Asian Games: Finally, gold is their colour

Asian Games: Finally, gold is their colour
Asian Games 2014
(From left) Shayna Ng, Cherie Tan, Joey Yeo, Jazreel Tan, New Hui Fen, and Daphne Tan pose with their gold medals in the Women's Team of 5 bowling event at the Anyang Hogye Gymnasium.

INCHEON - It was an all-out assault on one colour.

A colour that adorned the wrist of some, covered the fingers of others, and occupied the mind of every single person in a Singapore bowling shirt.

They wanted it around their necks.

Gold fuelled the drive, it heaped on the pressure and, yesterday, at the Anyang Hogye Gymnasium, Singapore's female bowlers finally got their hands on what they had set their minds on - a first gold in the team event at an Asian Games.

With 6,119 pinfalls, the quintet of Cherie Tan, Daphne Tan, Shayna Ng, New Hui Fen and Jazreel Tan beat a thus-far dominant South Korean team (6,048) to the finish line, with Indonesia (5,840) a distant third.

Behind the black that they wore on the lanes yesterday was the coming together of a spectrum of individual colours that culminated in the gold that they wore around their necks.

From the struggling star to the bubbly rookie, the varied hues of the women shone through as they finally let their hair down at a fitness park across the street from the arena.

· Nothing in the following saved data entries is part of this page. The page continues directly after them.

(* ===== verification/_CoqProject ===== *)
-Q . S2P
Prelude.v
Float.v
Rounding.v
Bytes.v
Layout.v
KernelError.v
Lz4.v
Zram.v
ZramCounters.v
Lts.v
ZramSteps.v
Scheduler.v
SchedulerSteps.v
SchedulerLocks.v
Demo.v
Task.v
Transport.v
Fault.v
BreakerSteps.v
Executor.v
ExecutorSteps.v
Pool.v
PoolSteps.v
Vmm.v
Virtio.v
VirtioSteps.v
Simd.v
SimdError.v
Abi.v
Memory.v
BlkMq.v
Gpu.v
DebugFmt.v
DeviceAbi.v
Main.v
Build.v
VerificationSpecs.v
Contracts.v
Testing.v
CoreTests.v
FaultTests.v
TransportTests.v
ExecutionTests.v
VirtioTests.v
MachineTests.v
KernelTests.v
StorageTests.v
Accessors.v
(* ===== verification/Layout.v ===== *)
(** * Layout: how [#[repr(C)]] lays structures out in memory

    Fields in declaration order, each at the next multiple of its alignment,
    the size rounded up to the structure's alignment, integers little endian;
    and the numbers of [ioctl] commands, which carry the size of the structure
    they pass.  Shared by the structures of [Abi] and [DeviceAbi]. *)

From S2P Require Import Prelude Bytes.

(** ** [#[repr(C)]]

    A structure is the list of its fields' widths in bytes; the alignment of
    a primitive integer is its width (an array [[u64; 1]] counts as its
    element). *)

Definition align_up (pos a : nat) : nat := ((pos + a - 1) / a * a)%nat.

Fixpoint offsets (pos : nat) (widths : list nat) : list nat :=
  match widths with
  | [] => []
  | w :: ws => let off := align_up pos w in off :: offsets (off + w) ws
  end.

Fixpoint end_of (pos : nat) (widths : list nat) : nat :=
  match widths with
  | [] => pos
  | w :: ws => end_of (align_up pos w + w) ws
  end.

Definition align_of (widths : list nat) : nat := foldr Nat.max 1%nat widths.
Definition size_of (widths : list nat) : nat := align_up (end_of 0 widths) (align_of widths).

(** The bytes of a value: its fields in place.  The bytes of the gaps are
    unspecified: [gaps] gives them, by their position, and every statement
    holds for all of them. *)
Fixpoint fields_image (gaps : nat -> Z) (pos : nat) (fields : list (nat * Z)) : bytes :=
  match fields with
  | [] => []
  | (w, v) :: fs =>
      let off := align_up pos w in
      (gaps <$> seq pos (off - pos)) ++ le_bytes w v ++ fields_image gaps (off + w) fs
  end.

Definition image (gaps : nat -> Z) (fields : list (nat * Z)) : bytes :=
  let body := fields_image gaps 0 fields in
  body ++ (gaps <$> seq (length body) (size_of fields.*1 - length body)).

(** Structures with arrays and structures inside. *)
Inductive CType : Set :=
| CInt (width : nat)
| CArray (elem : CType) (n : nat)
| CStruct (fields : list CType).

Fixpoint c_align (t : CType) : nat :=
  match t with
  | CInt w => w
  | CArray t _ => c_align t
  | CStruct fs => fold_right (fun t a => Nat.max (c_align t) a) 1%nat fs
  end.

Fixpoint c_size (t : CType) : nat :=
  match t with
  | CInt w => w
  | CArray t n => (n * c_size t)%nat
  | CStruct fs =>
      align_up (fold_left (fun pos t => align_up pos (c_align t) + c_size t)%nat fs 0%nat)
        (fold_right (fun t a => Nat.max (c_align t) a) 1%nat fs)
  end.

(** The bytes of the fields themselves, without padding. *)
Fixpoint c_data (t : CType) : nat :=
  match t with
  | CInt w => w
  | CArray t n => (n * c_data t)%nat
  | CStruct fs => fold_right (fun t a => c_data t + a)%nat 0%nat fs
  end.

(** The size and the type of an ioctl number ([_IOC] of the kernel's headers). *)
Definition ioc_size (z : Z) : Z := Z.land (Z.shiftr z 16) 0x3fff.
Definition ioc_type (z : Z) : Z := Z.land (Z.shiftr z 8) 0xff.
(** The direction: 1 passes the structure to the kernel, 2 back, 3 both. *)
Definition ioc_dir (z : Z) : Z := Z.shiftr z 30.

(** ** Images *)

(** [img] holds each value of [w] bytes at its offset, little endian (two's
    complement where the field is signed). *)
Definition holds_at (img : bytes) (table : list (nat * (nat * Z))) : Prop :=
  Forall (fun '(o, (w, v)) => le_value (take w (drop o img)) = wrap (8 * Z.of_nat w) v) table.

Lemma align_up_ge pos w : (0 < w)%nat -> (pos <= align_up pos w)%nat.
Proof.
  intros Hw. unfold align_up. pose proof (Nat.div_mod (pos + w - 1) w ltac:(lia)).
  pose proof (Nat.mod_upper_bound (pos + w - 1) w ltac:(lia)). nia.
Qed.

Lemma length_fields_image gaps pos fields :
  Forall (fun f => 0 < f.1)%nat fields ->
  (pos + length (fields_image gaps pos fields) = end_of pos fields.*1)%nat.
Proof.
  intros H; revert pos; induction H as [|[w v] fs Hw H IH]; intros pos; cbn; [lia |].
  pose proof (align_up_ge pos w Hw).
  rewrite !length_app, length_fmap, length_seq, length_le_bytes, <- IH. lia.
Qed.

Lemma le_value_field w v : le_value (le_bytes w v) = wrap (8 * Z.of_nat w) v.
Proof. unfold wrap. rewrite le_value_bytes, Z.pow_mul_r by lia. done. Qed.

Lemma fields_image_holds gaps pre fields post :
  Forall (fun f => 0 < f.1)%nat fields ->
  holds_at (pre ++ fields_image gaps (length pre) fields ++ post)
    (zip (offsets (length pre) fields.*1) fields).
Proof.
  intros H; revert pre; induction H as [|[w v] fs Hw H IH]; intros pre; cbn; [constructor |].
  cbn in Hw. pose proof (align_up_ge (length pre) w Hw) as Ha.
  set (gap := gaps <$> seq _ _).
  assert (Hg : length (pre ++ gap) = align_up (length pre) w)
    by (unfold gap; rewrite length_app, length_fmap, length_seq; lia).
  constructor.
  - rewrite <- !app_assoc, app_assoc, <- Hg, drop_app_length.
    rewrite take_app_le, take_ge by (rewrite length_le_bytes; lia). apply le_value_field.
  - specialize (IH (pre ++ gap ++ le_bytes w v)).
    assert (length (pre ++ gap ++ le_bytes w v) = align_up (length pre) w + w)%nat as E
      by (rewrite app_assoc, length_app, Hg, length_le_bytes; done).
    rewrite E, <- !app_assoc in IH.
    by rewrite <- !app_assoc.
Qed.

Lemma image_holds gaps fields :
  Forall (fun f => 0 < f.1)%nat fields ->
  holds_at (image gaps fields) (zip (offsets 0 fields.*1) fields).
Proof. intros H. by apply (fields_image_holds gaps [] fields). Qed.

Lemma length_image gaps fields :
  Forall (fun f => 0 < f.1)%nat fields -> (end_of 0 fields.*1 <= size_of fields.*1)%nat ->
  length (image gaps fields) = size_of fields.*1.
Proof.
  intros H Hle. unfold image. rewrite length_app, length_fmap, length_seq.
  pose proof (length_fields_image gaps 0 fields H). lia.
Qed.

(** A structure of integers is its list of widths. *)
Lemma c_align_flat ws : c_align (CStruct (CInt <$> ws)) = align_of ws.
Proof. unfold align_of. cbn. by induction ws as [| w ws IH]; cbn; [| rewrite IH]. Qed.

Lemma c_size_flat ws : c_size (CStruct (CInt <$> ws)) = size_of ws.
Proof.
  unfold size_of. rewrite <- c_align_flat. cbn [c_size c_align]. f_equal. generalize 0%nat as pos.
  induction ws as [| w ws IH]; intros pos; cbn; [done |]. by rewrite <- IH.
Qed.

(** Distinct single bits of a [w]-bit word. *)
Definition flag_set (w : Z) (flags : list Z) : Prop :=
  NoDup flags /\ Forall (fun f => exists k, 0 <= k < w /\ f = 2 ^ k) flags.

Definition flag_setb (w : Z) (flags : list Z) : bool :=
  bool_decide (NoDup flags) &&
  forallb (fun f => (0 <? f) && (Z.log2 f <? w) && (f =? 2 ^ Z.log2 f)) flags.

Lemma flag_set_true w flags : flag_setb w flags = true -> flag_set w flags.
Proof.
  unfold flag_setb. intros [Hnd Hf]%andb_true_iff. split; [by apply bool_decide_eq_true in Hnd |].
  apply Forall_forall. intros f Hin. rewrite forallb_forall in Hf.
  specialize (Hf f ltac:(by apply list_elem_of_In)). apply andb_true_iff in Hf as [[H0 H1]%andb_true_iff H2].
  exists (Z.log2 f). pose proof (Z.log2_nonneg f). lia.
Qed.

"We really wanted this gold and I can't quite describe the feeling - it's just awesome," said Jazreel, a self-professed lover of gold accessories, who happened to be fiddling with a rose-gold bracelet and ring - both her mother's - that she wore on either hand.

The 25-year-old's total score in the singles, doubles, trios and team events was enough to also see her win an All-Events bronze medal.

While Jazreel was relatively consistent here, Ng, Singapore's most recent Sportswoman of the Year, had endured a torrid time, plagued by pressure and poor form. But she was positively beaming yesterday, her six-game average of 211.50 the best of all the Singapore women.

"Personally, there was a lot of expectations from everyone. I took a bit of time to get back on form, but better late than never. I'm glad to be going home with a gold," said the 24-year-old, whose total score was not enough for her to make the Masters event today.

Her Asiad is over, but she leaves Korea with more than just a piece of metal attached to a pretty piece of string.

Ng will return home with perhaps something even more valuable - a lesson.

"It's not been so hard before... and I've no one to blame but myself. I gave myself a lot of pressure and I'm never going to do that again," she said. While Ng and Jazreel cried after the win, Cherie remained stoic. She stood straight and tall, speaking of targets and promises.

"The burden is finally off. We finally delivered that gold that we said we would," said the left-hander.

Her first thought after winning the event was: "Why are they all crying?"

It wouldn't be hard to imagine her saying that in the gruff tone of Christian Bale's Batman. Cherie's younger sister, the adorably eccentric Daphne, was at the other end of the spectrum.